Work instructions:
In the entries below, count the lines that contain the word "page" and give only that number.

Data supplied:
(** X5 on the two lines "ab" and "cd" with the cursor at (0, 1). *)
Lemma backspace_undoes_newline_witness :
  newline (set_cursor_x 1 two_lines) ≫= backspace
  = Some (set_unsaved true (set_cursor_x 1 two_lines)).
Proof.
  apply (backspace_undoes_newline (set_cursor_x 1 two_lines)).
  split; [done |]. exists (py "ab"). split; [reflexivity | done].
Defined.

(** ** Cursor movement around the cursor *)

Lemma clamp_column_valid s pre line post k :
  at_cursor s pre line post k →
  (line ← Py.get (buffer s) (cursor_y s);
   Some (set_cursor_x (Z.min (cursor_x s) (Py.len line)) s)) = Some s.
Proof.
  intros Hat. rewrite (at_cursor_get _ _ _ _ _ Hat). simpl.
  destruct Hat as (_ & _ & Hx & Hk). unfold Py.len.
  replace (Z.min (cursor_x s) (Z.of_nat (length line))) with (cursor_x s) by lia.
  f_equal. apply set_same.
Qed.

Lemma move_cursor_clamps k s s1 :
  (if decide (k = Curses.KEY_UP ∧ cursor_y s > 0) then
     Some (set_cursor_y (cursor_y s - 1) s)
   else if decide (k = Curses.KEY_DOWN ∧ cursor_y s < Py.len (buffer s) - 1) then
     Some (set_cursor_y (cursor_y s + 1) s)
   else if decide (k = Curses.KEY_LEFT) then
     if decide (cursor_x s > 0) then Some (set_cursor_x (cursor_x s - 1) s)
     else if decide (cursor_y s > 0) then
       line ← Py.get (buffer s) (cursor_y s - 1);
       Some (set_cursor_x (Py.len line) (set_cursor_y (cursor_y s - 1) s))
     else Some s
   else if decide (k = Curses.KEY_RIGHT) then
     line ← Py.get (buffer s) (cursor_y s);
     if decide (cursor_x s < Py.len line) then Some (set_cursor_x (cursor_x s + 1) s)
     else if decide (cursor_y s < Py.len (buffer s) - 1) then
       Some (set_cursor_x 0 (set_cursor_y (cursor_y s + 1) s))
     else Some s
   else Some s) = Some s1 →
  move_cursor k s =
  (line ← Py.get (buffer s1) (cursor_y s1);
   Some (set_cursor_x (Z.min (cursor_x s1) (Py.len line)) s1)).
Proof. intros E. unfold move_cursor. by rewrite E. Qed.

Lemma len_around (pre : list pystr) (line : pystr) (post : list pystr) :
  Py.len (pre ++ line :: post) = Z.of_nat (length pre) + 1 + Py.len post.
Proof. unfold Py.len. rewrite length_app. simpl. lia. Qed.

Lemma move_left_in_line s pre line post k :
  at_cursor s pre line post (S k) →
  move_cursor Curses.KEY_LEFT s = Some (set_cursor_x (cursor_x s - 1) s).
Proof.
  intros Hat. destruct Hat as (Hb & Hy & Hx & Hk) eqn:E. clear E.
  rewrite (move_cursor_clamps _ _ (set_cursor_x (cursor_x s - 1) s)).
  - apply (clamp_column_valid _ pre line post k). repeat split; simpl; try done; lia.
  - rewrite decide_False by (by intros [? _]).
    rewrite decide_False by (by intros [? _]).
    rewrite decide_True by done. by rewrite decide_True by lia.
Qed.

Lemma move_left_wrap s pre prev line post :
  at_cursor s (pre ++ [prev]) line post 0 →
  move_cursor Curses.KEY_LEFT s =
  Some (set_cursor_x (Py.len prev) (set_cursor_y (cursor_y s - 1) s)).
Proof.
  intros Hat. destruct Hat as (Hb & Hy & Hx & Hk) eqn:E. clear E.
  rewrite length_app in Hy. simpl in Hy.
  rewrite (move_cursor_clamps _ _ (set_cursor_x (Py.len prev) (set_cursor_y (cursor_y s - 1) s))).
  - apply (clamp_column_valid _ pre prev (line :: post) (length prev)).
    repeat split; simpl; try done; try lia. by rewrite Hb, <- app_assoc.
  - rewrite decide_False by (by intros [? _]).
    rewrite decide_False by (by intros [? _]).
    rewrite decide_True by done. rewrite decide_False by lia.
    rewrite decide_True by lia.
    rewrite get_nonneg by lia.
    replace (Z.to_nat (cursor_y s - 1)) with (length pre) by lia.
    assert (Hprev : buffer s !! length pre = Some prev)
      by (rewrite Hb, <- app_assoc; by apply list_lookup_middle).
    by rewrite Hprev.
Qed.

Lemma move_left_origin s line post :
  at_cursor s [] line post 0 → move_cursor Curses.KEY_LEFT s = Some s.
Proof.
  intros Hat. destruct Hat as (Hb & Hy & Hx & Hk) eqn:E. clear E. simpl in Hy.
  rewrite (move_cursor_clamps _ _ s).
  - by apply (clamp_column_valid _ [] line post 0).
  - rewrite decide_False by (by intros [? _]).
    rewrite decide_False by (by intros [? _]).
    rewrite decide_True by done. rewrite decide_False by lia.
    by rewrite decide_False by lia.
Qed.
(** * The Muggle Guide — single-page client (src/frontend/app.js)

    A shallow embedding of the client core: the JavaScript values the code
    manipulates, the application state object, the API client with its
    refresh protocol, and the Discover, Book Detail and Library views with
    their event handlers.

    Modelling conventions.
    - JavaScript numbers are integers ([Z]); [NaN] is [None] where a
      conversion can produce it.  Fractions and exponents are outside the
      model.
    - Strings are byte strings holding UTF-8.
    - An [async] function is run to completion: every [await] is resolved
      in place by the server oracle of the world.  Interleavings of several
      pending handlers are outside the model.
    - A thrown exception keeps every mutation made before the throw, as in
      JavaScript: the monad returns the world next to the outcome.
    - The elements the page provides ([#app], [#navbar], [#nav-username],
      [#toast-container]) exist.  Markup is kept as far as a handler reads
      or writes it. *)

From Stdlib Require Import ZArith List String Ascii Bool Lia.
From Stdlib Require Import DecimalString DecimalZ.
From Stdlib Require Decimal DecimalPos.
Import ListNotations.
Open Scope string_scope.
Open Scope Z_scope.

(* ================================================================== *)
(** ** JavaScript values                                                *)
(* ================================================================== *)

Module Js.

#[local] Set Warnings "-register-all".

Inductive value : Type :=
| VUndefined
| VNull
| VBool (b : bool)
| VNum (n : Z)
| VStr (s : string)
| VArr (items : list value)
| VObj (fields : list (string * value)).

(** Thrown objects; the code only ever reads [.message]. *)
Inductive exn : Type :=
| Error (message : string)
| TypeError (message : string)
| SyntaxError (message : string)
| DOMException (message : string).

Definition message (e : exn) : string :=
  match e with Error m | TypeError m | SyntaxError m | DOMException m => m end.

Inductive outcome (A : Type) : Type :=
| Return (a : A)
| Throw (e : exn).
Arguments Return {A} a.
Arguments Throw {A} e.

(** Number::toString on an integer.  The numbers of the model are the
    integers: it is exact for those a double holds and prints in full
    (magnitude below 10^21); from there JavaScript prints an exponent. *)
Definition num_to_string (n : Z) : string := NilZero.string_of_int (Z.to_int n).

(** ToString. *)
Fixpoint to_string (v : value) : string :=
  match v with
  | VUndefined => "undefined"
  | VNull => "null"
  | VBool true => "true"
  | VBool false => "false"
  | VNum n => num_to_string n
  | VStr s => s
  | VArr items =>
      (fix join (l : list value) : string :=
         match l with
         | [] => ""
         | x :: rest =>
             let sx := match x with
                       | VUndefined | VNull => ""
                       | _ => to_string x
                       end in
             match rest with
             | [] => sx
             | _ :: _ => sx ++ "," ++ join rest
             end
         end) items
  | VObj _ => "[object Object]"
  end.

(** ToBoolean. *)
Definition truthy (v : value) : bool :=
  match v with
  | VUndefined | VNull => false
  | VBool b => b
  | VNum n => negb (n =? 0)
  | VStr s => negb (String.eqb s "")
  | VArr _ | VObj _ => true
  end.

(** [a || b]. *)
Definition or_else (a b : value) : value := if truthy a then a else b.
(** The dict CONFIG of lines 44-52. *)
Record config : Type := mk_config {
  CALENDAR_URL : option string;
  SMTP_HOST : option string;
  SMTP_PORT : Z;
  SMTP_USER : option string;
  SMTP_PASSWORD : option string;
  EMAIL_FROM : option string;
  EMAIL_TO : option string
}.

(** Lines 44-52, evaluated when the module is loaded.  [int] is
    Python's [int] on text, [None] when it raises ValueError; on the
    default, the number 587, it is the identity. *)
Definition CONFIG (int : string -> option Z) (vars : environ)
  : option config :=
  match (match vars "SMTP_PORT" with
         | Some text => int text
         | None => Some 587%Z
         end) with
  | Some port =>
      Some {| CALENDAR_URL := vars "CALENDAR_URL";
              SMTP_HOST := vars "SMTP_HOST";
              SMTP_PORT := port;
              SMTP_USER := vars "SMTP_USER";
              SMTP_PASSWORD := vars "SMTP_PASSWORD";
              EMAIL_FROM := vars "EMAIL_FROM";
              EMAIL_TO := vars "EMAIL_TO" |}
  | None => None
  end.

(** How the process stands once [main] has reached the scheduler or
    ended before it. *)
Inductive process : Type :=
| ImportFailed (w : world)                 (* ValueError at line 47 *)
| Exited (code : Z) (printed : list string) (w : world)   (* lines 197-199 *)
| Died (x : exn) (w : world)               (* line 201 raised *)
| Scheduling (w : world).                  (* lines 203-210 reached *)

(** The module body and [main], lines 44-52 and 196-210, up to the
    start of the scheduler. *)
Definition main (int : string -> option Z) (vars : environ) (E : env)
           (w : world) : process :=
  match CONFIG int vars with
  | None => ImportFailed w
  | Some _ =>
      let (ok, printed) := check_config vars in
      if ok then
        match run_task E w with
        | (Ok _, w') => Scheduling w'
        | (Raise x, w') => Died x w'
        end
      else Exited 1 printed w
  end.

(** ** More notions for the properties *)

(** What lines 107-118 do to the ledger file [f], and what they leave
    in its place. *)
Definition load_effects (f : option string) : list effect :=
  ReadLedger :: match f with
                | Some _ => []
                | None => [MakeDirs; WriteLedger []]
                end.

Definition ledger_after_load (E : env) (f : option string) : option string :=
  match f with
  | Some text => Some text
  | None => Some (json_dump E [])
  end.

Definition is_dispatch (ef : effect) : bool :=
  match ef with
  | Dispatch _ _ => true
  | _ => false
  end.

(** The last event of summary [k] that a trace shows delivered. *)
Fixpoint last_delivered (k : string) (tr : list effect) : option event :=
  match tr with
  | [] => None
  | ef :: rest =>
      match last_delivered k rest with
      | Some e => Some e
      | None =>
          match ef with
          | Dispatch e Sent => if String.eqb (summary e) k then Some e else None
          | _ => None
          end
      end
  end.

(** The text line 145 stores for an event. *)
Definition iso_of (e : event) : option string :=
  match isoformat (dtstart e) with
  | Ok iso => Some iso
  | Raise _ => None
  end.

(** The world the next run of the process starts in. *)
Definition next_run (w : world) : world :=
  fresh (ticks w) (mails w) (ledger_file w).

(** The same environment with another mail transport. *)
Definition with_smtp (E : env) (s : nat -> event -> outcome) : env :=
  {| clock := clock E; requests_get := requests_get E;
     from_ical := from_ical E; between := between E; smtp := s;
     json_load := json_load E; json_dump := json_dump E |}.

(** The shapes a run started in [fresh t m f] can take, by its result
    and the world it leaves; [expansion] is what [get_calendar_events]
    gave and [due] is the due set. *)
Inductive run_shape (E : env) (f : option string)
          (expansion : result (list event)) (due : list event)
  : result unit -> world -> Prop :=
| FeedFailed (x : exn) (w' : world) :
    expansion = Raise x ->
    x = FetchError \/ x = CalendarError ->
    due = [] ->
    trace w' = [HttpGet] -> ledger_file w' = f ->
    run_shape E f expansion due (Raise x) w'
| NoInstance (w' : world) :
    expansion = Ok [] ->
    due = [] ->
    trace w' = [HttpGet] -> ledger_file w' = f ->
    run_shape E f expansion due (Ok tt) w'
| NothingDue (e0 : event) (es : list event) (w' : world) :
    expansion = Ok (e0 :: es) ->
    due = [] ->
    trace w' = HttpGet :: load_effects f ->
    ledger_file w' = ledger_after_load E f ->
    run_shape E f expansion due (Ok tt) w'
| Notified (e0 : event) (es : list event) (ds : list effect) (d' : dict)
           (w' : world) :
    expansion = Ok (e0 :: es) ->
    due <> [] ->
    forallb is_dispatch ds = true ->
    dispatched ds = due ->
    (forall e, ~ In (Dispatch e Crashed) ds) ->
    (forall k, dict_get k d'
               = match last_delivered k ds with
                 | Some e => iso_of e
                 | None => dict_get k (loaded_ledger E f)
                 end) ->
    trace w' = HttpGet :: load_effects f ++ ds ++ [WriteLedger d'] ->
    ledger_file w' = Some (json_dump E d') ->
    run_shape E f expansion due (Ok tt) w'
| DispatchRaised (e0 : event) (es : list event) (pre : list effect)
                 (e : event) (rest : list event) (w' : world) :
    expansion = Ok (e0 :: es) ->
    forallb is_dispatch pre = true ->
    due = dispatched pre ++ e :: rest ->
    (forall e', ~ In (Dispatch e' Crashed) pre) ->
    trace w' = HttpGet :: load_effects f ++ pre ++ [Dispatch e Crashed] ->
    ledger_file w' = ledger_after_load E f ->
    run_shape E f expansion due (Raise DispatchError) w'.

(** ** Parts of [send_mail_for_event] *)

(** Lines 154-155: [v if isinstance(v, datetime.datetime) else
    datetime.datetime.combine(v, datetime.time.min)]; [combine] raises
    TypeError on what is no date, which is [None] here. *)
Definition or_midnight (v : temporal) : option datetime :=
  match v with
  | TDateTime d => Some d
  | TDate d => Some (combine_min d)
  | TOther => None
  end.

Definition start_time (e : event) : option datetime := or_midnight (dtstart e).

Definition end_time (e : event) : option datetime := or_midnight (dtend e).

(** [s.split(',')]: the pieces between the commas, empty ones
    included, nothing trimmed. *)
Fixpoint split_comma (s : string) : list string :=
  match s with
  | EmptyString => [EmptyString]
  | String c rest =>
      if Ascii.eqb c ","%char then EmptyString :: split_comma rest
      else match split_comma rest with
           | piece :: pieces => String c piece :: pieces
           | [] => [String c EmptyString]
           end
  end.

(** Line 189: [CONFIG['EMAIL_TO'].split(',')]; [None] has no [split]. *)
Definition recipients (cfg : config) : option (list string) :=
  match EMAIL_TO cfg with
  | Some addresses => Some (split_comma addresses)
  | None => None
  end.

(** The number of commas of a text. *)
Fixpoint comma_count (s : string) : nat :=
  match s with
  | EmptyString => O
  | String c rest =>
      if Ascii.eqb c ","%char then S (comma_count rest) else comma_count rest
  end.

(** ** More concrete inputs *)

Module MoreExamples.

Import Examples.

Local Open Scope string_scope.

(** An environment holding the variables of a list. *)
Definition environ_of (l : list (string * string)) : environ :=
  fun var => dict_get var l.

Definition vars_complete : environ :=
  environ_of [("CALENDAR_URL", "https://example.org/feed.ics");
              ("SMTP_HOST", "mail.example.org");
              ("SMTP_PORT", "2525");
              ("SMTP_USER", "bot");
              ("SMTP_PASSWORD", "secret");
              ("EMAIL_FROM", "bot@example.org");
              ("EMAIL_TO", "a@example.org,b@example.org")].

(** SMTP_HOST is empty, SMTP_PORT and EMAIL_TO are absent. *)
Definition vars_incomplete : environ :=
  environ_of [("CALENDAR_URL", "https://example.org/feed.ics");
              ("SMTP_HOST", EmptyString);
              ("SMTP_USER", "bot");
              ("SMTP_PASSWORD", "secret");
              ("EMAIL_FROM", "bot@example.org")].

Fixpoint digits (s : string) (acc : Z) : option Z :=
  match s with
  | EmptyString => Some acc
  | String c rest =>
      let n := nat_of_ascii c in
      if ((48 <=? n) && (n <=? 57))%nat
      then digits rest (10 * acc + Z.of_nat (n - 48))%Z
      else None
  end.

Response:
2